American Horror Story – Roanoke (stagione 6)

American Horror StorySin dalla prima stagione nel 2011 American Horror Story ha basato la propria forza su sorprendenti contrasti tematici e stilistici: il dramma più traumatico va di pari passo con l’ironia catartica e sovversiva del gusto camp, mentre la violenza e l’orrore sono accompagnati da una messa in scena così raffinata da far quasi passare in secondo piano la non indifferente quantità di sangue che invade buona parte delle inquadrature. Il sesto capitolo della celebre serie antologica prodotta da Ryan Murphy e Brad Falchuk, Roanoke, trasmesso negli Stati Uniti sul canale FX dal 14 settembre al 16 novembre 2016 e recentemente finito di andare in onda in Italia su Sky, spiazza invece per il suo evidente – oseremmo dire brutale – cambio di direzione. I dieci episodi di questa nuova, orrorifica avventura sono infatti privi della complessità visiva e delle suggestive contraddizioni che avevano caratterizzato le prime cinque stagioni.
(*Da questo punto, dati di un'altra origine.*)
Lemma in_order_tail x l : in_order (x :: l) -> in_order l.
Proof. intros H i j a b Hij Ha Hb. apply (H (S i) (S j) a b); [lia|done|done]. Qed.

Lemma leb_refl s : String.leb s s = true.
Proof. by destruct (String.leb_total s s). Qed.

Lemma partition_point_at l : forall i s,
  in_order l -> l !! i = Some s -> partition_point s l = S i.
Proof.
  induction l as [|x l IH]; intros i s Ho Hi; [done|]. cbn [partition_point].
  destruct i as [|i]; cbn in Hi.
  - injection Hi as <-. rewrite leb_refl. destruct l as [|y l]; [done|]. cbn [partition_point].
    by rewrite (Ho 0%nat 1%nat x y) by (done || lia).
  - assert (String.leb x s = true) as ->.
    { destruct (String.leb_total x s) as [|E]; [done|].
      by rewrite (Ho 0%nat (S i) x s) in E by (done || lia). }
    f_equal. apply IH; [by eapply in_order_tail|done].
Qed.

(** Starting [j + 1] places later is rotating by as much again. *)
Lemma rotate_again (l : list string) p j :
  (p < length l)%nat -> (j < length l)%nat ->
  rotate (S (p + j) mod length l)%nat l = rotate (S j) (rotate p l).
Proof.
  intros Hp Hj. unfold rotate. set (n := length l) in *.
  assert (length (drop p l) = n - p)%nat as Hlen by (rewrite length_drop; done).
  destruct (Nat.lt_trichotomy (S (p + j)) n) as [Hlt|[Heq|Hgt]].
  - rewrite Nat.mod_small by lia. rewrite drop_app_le, take_app_le by lia.
    rewrite drop_drop, <- app_assoc. replace (p + S j)%nat with (S (p + j)) by lia. f_equal.
    rewrite <- (take_drop p (take (S (p + j)) l)), take_take, Nat.min_l by lia. f_equal.
    rewrite take_drop_commute. do 2 f_equal. lia.
  - rewrite Heq, Nat.Div0.mod_same. replace (S j) with (length (drop p l)) by lia.
    rewrite drop_app_length, take_app_length. cbn. by rewrite app_nil_r, take_drop.
  - set (q := (S (p + j) - n)%nat).
    assert (S (p + j) mod n = q)%nat as ->.
    { replace (S (p + j)) with (q + 1 * n)%nat by lia. rewrite Nat.Div0.mod_add.
      apply Nat.mod_small. lia. }
    rewrite drop_app_ge, take_app_ge by lia. replace (S j - length (drop p l))%nat with q by lia.
    rewrite take_take, Nat.min_l by lia. rewrite app_assoc. f_equal.
    rewrite <- (take_drop (p - q) (drop q l)). f_equal.
    + rewrite take_drop_commute. do 2 f_equal. lia.
    + rewrite drop_drop. f_equal. lia.
Qed.

Lemma rotate_length n (l : list string) : length (rotate n l) = length l.
Proof. unfold rotate. rewrite length_app, Nat.add_comm, <- length_app, take_drop. done. Qed.

(** The next scan starts after the session that the last one ended with. *)
Lemma next_rotation status status' sessions j t :
  in_order sessions -> rotate (scan_start status sessions) sessions !! j = Some t ->
  rp_last_session_id status' = Some t ->
  rotate (scan_start status' sessions) sessions
  = rotate (S j) (rotate (scan_start status sessions) sessions).
Proof.
  intros Ho Hj Hlast.
  set (p := scan_start status sessions) in *.
  assert (j < length sessions)%nat as Hjl.
  { apply lookup_lt_Some in Hj. by rewrite rotate_length in Hj. }
  assert (p < length sessions)%nat as Hp.
  { unfold p, scan_start. destruct (rp_last_session_id status); [apply Nat.mod_upper_bound|]; lia. }
  rewrite <- rotate_again by done. f_equal. unfold scan_start. rewrite Hlast.
  unfold rotate in Hj.
  destruct (Nat.lt_ge_cases j (length sessions - p)) as [Hlt|Hge].
  - rewrite lookup_app_l, lookup_drop in Hj by (rewrite length_drop; lia).
    by rewrite (partition_point_at sessions (p + j) t).
  - rewrite lookup_app_r, length_drop in Hj by (rewrite length_drop; lia).
    rewrite lookup_take_lt in Hj by lia.
    rewrite (partition_point_at sessions _ t Ho Hj).
    replace (S (p + j)) with (S (j - (length sessions - p)) + 1 * length sessions)%nat by lia.
    by rewrite Nat.Div0.mod_add.
Qed.

(** A session that a scan would not pass over. *)
Definition pending (previews : bool) (acks : gmap string AckState) (host : string)
    (e : SyncEnvironment) (session_id : string) : Prop :=
  let ack := load_ack acks host session_id in
  forall snapshot, snapshot_of e session_id (scan_after_revision ack) = Ok snapshot ->
    session_batch sha256_hex previews session_id ack snapshot <> Ok None.

(** The lock is acquired, the directory listed and every write done. *)
Definition quiet (sessions : list string) (e : SyncEnvironment) : Prop :=
  sy_lock e = Ok true /\ sy_sessions e = Ok sessions
  /\ (forall s, sy_save_scan e s = WDone) /\ sy_save_attempt e = WDone /\ sy_save_ack e = WDone
  /\ sy_save_final e = WDone.

Lemma scan_turn h d e s l2 l1 h' d' answer :
  (forall s, sy_save_scan e s = WDone) ->
  pending (hr_include_previews h) (sd_acks d) (hr_host_id h) e s ->
  scan sha256_hex h d e (l1 ++ s :: l2) = (h', d', answer) ->
  answer <> Ok None
  /\ exists j t, (j <= length l1)%nat /\ (l1 ++ s :: l2) !! j = Some t
       /\ rp_last_session_id (hr_status h') = Some t.
Proof.
  intros Hw. revert h d. induction l1 as [|x l1 IH]; intros h d Hp; cbn [app scan];
    set (h1 := set_status h _); set (d1 := save_status _ h1 d); rewrite Hw; cbn [write_ok negb];
    change (sd_acks d1) with (sd_acks d); change (hr_host_id h1) with (hr_host_id h).
  - change (hr_include_previews h1) with (hr_include_previews h). specialize (Hp).
    unfold pending in Hp. cbv zeta in Hp.
    destruct (snapshot_of e s _) as [snapshot|] eqn:Es.
    + specialize (Hp _ eq_refl). destruct (session_batch _ _ _ _ _) as [[batch|]|]; [|done|];
        intros [= <- <- <-]; (split; [done|]); exists 0%nat, s; done.
    + intros [= <- <- <-]. split; [done|]. exists 0%nat, s. done.
  - assert (forall r, (h1, d1, r) = (h', d', answer) -> r <> Ok None ->
      answer <> Ok None /\ exists j t, (j <= S (length l1))%nat /\ (x :: l1 ++ s :: l2) !! j = Some t
        /\ rp_last_session_id (hr_status h') = Some t) as Hstop.
    { intros r [= <- <- <-] Hr. split; [done|]. exists 0%nat, x. split_and!; [lia|done|done]. }
    destruct (snapshot_of e x _) as [snapshot|]; [|intros Hs; by apply (Hstop _ Hs)].
    destruct (session_batch _ _ _ _ _) as [[batch|]|]; [intros Hs; by apply (Hstop _ Hs)
      | |intros Hs; by apply (Hstop _ Hs)].
    intros Hs. apply IH in Hs as (Hne & j & t & Hj & Ht & Hl); [|exact Hp]. split; [done|].
    exists (S j), t. cbn. split_and!; [lia|done|done].
Qed.

(** What is saved at the end is what the replicator holds. *)
Lemma record_failure_turn h d e code h' d' answer :
  sy_save_final e = WDone -> record_failure h d e code = (h', d', answer) ->
  sd_status d' = Some (hr_status h')
  /\ rp_last_session_id (hr_status h') = rp_last_session_id (hr_status h).
Proof. intros Hw. unfold record_failure. intros [= <- <- <-]. unfold save_status. by rewrite Hw. Qed.

Lemma send_next_turn h d e sessions s l1 l2 h' d' answer :
  quiet sessions e ->
  pending (hr_include_previews h) (sd_acks d) (hr_host_id h) e s ->
  rotate (scan_start (hr_status h) sessions) sessions = l1 ++ s :: l2 ->
  send_next sha256_hex h d e = (h', d', answer) ->
  sd_status d' = Some (hr_status h')
  /\ exists j t, (j <= length l1)%nat /\ (l1 ++ s :: l2) !! j = Some t
       /\ rp_last_session_id (hr_status h') = Some t.
Proof.
  intros (_ & Hlist & Hscan & Hattempt & Hack & Hfinal) Hp Hrot. unfold send_next.
  destruct (next_batch _ h d e) as [[h1 d1] b] eqn:En. unfold next_batch in En. rewrite Hlist in En.
  destruct sessions as [|x l].
  { unfold rotate in Hrot. rewrite drop_nil, take_nil in Hrot. by destruct l1. }
  change (scan_start (hr_status (set_status h (set_sessions_seen (hr_status h) (zlen (x :: l))))) (x :: l))
    with (scan_start (hr_status h) (x :: l)) in En.
  rewrite Hrot in En. apply scan_turn in En as (Hne & j & t & Hj & Ht & Hlast); [|done|exact Hp].
  assert (forall h2 d2, sd_status d2 = Some (hr_status h2) ->
    rp_last_session_id (hr_status h2) = rp_last_session_id (hr_status h1) ->
    sd_status d2 = Some (hr_status h2)
    /\ exists j t, (j <= length l1)%nat /\ (l1 ++ s :: l2) !! j = Some t
         /\ rp_last_session_id (hr_status h2) = Some t) as Hdone.
  { intros h2 d2 Hd2 Hl2. split; [done|]. exists j, t. by rewrite Hl2. }
  destruct b as [[batch|]|error]; [|done|].
  - destruct (sy_send e _) as [p|code].
    + unfold finish_batch. destruct (negb _).
      * intros Hf. apply record_failure_turn in Hf as [? Hl]; [|done]. by apply Hdone.
      * rewrite Hack. cbn [write_ok negb]. intros [= <- <- <-]. apply Hdone; [|done].
        unfold save_status. cbn. by rewrite Hfinal.
    + intros Hf. apply record_failure_turn in Hf as [? Hl]; [|done]. by apply Hdone.
  - intros Hf. apply record_failure_turn in Hf as [? Hl]; [|done]. by apply Hdone.
Qed.

(** Calls in a row, past their delays, none of which got to a session that all found
    pending. *)
Inductive passed_over (host : string) (sessions : list string) (s : string) : SyncDisk -> nat -> Prop :=
| passed_nil (d : SyncDisk) : passed_over host sessions s d 0
| passed_cons (d d' : SyncDisk) (h h' : HostReplicator) (e : SyncEnvironment)
    (answer : result SyncFailureCode SyncOutcome) (n : nat) :
    hr_host_id h = host -> replicator_ok h -> status_file_ok d -> quiet sessions e ->
    pending (hr_include_previews h) (sd_acks d) host e s ->
    sync_next h d e = (h', d', answer) -> (forall seconds, answer <> Ok (Backoff seconds)) ->
    rp_last_session_id (hr_status h') <> Some s ->
    passed_over host sessions s d' n -> passed_over host sessions s d (S n).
Qui l’unica, vera dicotomia è quella fra uno stile particolarmente scarno, diretto e, come vedremo a breve, una struttura narrativa stratificata.

Ci troviamo a Los Angeles, nel 2016. L’insegnante di yoga Shelby (Lily Rabe) e il rappresentante farmaceutico Matt Miller (André Holland) sono stati una coppia felicemente sposata che, dopo aver subìto una grave aggressione, avevano deciso di cambiare vita, allontanandosi da una metropoli sempre più violenta, soprattutto nei confronti delle minoranze (Matt è infatti un uomo di colore), e trasferendosi nel North Carolina, dove i due coniugi erano riusciti ad acquistare a buon prezzo una suggestiva fattoria coloniale immersa nei boschi. Ma dietro a quello che sembrava un nuovo, promettente inizio si nascondeva in realtà un incubo sempre più fagocitante, dato che la magione da loro comprata era infestata da strane presenze – fantasmi di uomini che, fra il 1585 e il 1590, avevano dato vita alla colonia inglese di Roanoke – capaci di tutto pur di scacciare i nuovi proprietari della casa. Un’infinita serie di eventi traumatici alla quale la coppia è riuscita quasi miracolosamente a sopravvivere, grazie soprattutto alla decisione (presa dopo non poco tempo) di abbandonare il luogo e di tornare nella Città degli Angeli. Niente, però, ormai, è veramente rimasto come prima per i due, i quali, in seguito agli orrori a cui sono stati sottoposti, hanno finito per lasciarsi. Una storia questa talmente clamorosa e fuori dal comune da aver spinto un famelico produttore a trasformarla in un progetto televisivo a metà fra una serie tv e un documentario, My Roanoke Nightmare, in cui Shelby è interpretata da un’attrice inglese, Audrey Tindall (Sarah Paulson), e Matt da un attore americano, Dominic Banks (Cuba Gooding Jr.).

American Horror Story

Il primo episodio di questa sesta stagione di American Horror Story inizia proprio con il frenetico alternarsi di realtà e finzione di My Roanoke Nightmare, che, oltre a riproporre gli incredibili, agghiaccianti eventi della coppia con attori professionisti direttamente negli stessi luoghi, include anche interventi di Shelby e Matt (e, in seguito, di parenti coinvolti nella vicenda, a loro volta interpretati da altri attori nella finzione), i quali, spesso ripresi in mezzo primo piano su uno sfondo scuro, raccontano alle telecamere alcuni dettagli del traumatico accaduto. Ma, come vedremo soprattutto dopo la quinta puntata, quello di Roanoke è un incubo lungi dal volersi dileguare facilmente, territorio sempre pronto a trasformare in vittime coloro che osano sostare troppo a lungo sulla sua superficie. Ecco, dunque, la complessa struttura narrativa cui si accennava sopra. A parte tale novità tutt’altro che priva di interesse, in Roanoke Ryan Murphy e Brad Falchuk ripropongono alcune situazioni presenti nella prima stagione, Murder House (la più amata dai fan insieme alla seconda, Asylum), in cui, a causa di terribili fantasmi, la casa sembra farsi brutalmente infinita, improvvisa trappola dove ogni angolo non si stanca di coltivare minacce tanto invisibili quanto mostruose. Niente di male nell’autocitarsi, né tanto meno nella citazione, elemento quest’ultimo di cui un prodotto suggestivamente postmoderno come American Horror Story ha fatto sempre ampio uso. Del resto non poche delle vicende in questa serie rimandano non soltanto a molti classici cinematografici dell’horror, ma anche all’immaginario del gotico americano.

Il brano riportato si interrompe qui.